When selling a business you do need to take into account
taxation aspects, such as, income, capital gains tax and GST. In
most cases you as the vendor or as its director will be placed under
a restraint on trade for a certain period of time.
Typically a Contract will always be conditional upon
transfer of the lease and permits; sometimes on finance approval;
and occasionally upon confirmation of turnover.
When dealing with a small business, where the price
is less than $200,000 you need to provide a prospective purchaser
with a Vendor’s Statement (also called a Section 52 Statement).

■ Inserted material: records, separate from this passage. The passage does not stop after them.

(** drop_root_privileges_by_id from its fifth line on, as a function of its
    four locals.  It serves the proofs only: the lemma
    [drop_root_privileges_by_id_body] shows that the function is this body
    run on the values of the locals, after the identity queries. *)
Definition drop_with (newgid oldgid : gid_t) (newuid olduid : uid_t)
  : M world unit :=
  if negb (olduid =? 0)%N && negb (oldgid =? 0)%N then
    DEBUG "Not changing UID because not running as root (uid=%d gid=%d)."
          [Z.of_N olduid; Z.of_N oldgid]
  else
    when (olduid =? 0)%N (_ <- setgroups [newgid] ;; ret tt) ;;
    when (negb (newgid =? oldgid)%N)
      (r <- setregid newgid newgid ;;
       when (r =? -1) (err 1 "Changing group id of process failed")) ;;
    when (negb (newuid =? olduid)%N)
      (r <- setreuid newuid newuid ;;
       when (r =? -1) (err 1 "Changing user id of process failed")) ;;
    c <- ret (negb (newgid =? oldgid)%N)
         &&& ((r <- setegid oldgid ;; ret (negb (r =? -1)))
              ||| (g <- getegid ;; ret (negb (g =? newgid)%N))) ;;
    when c (errx 1 "Changing group id of process failed") ;;
    c <- ret (negb (newuid =? olduid)%N)
         &&& ((r <- seteuid olduid ;; ret (negb (r =? -1)))
              ||| (u <- geteuid ;; ret (negb (u =? newuid)%N))) ;;
    when c (errx 1 "Changing user id of process failed").

End MoreVocabulary.

(** ** Properties *)

(** *** What a call leaves alone

    Facts of the form "no call of this shape touches that part of the
    state" are proved once for the monad's combinators and the primitive
    calls, and follow for the functions of util.c by their structure. *)

Section Frames.

Context {world : Type} {system : OS world}.

Definition keeps_flag {A : Type} (m : M world A) : Prop :=
  forall s, debug_enabled (final (m s)) = debug_enabled s.

Lemma keeps_flag_ret {A : Type} (a : A) : keeps_flag (ret a).
Proof. intros s; reflexivity. Qed.

Lemma keeps_flag_bind {A B : Type} (m : M world A) (k : A -> M world B) :
  keeps_flag m -> (forall a, keeps_flag (k a)) -> keeps_flag (bind m k).
Proof.
  intros Hm Hk s. unfold bind. specialize (Hm s).
  destruct (m s) as [a s' | n s']; simpl in *.
  - rewrite Hk. exact Hm.
  - exact Hm.
Qed.

Lemma keeps_flag_when (c : bool) (m : M world unit) :
  keeps_flag m -> keeps_flag (when c m).
Proof. destruct c; simpl; auto using keeps_flag_ret. Qed.

Lemma keeps_flag_if {A : Type} (c : bool) (m1 m2 : M world A) :
  keeps_flag m1 -> keeps_flag m2 -> keeps_flag (if c then m1 else m2).
Proof. destruct c; auto. Qed.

The Vendor’s Statement must be in writing and provide particulars
about the business for sale, notably, the trading record of the
business and a statement by a practising accountant to the effect
that the accounting and financial information is in accordance with
the vendor’s books and is true and fair to the best of his/her
knowledge. For some vendors this is problematic in that the Vendor
has to pay his accountant to prepare the figures without the guarantee
of the sale ever being consummated.
The failure by a vendor or agent to provide
a Vendor's Statement with all the required particulars provides
the purchaser with the right to terminate the contract and recover
any money already paid. This right can only be exercised before
taking possession of the business or three months from the date
of the contract, whichever occurs first.
What we do
We act to ensure your interests are protected. We often will conduct
the negotiations and draw up the Contract and have the conduct of
the transferring the business, its assets through to settlement.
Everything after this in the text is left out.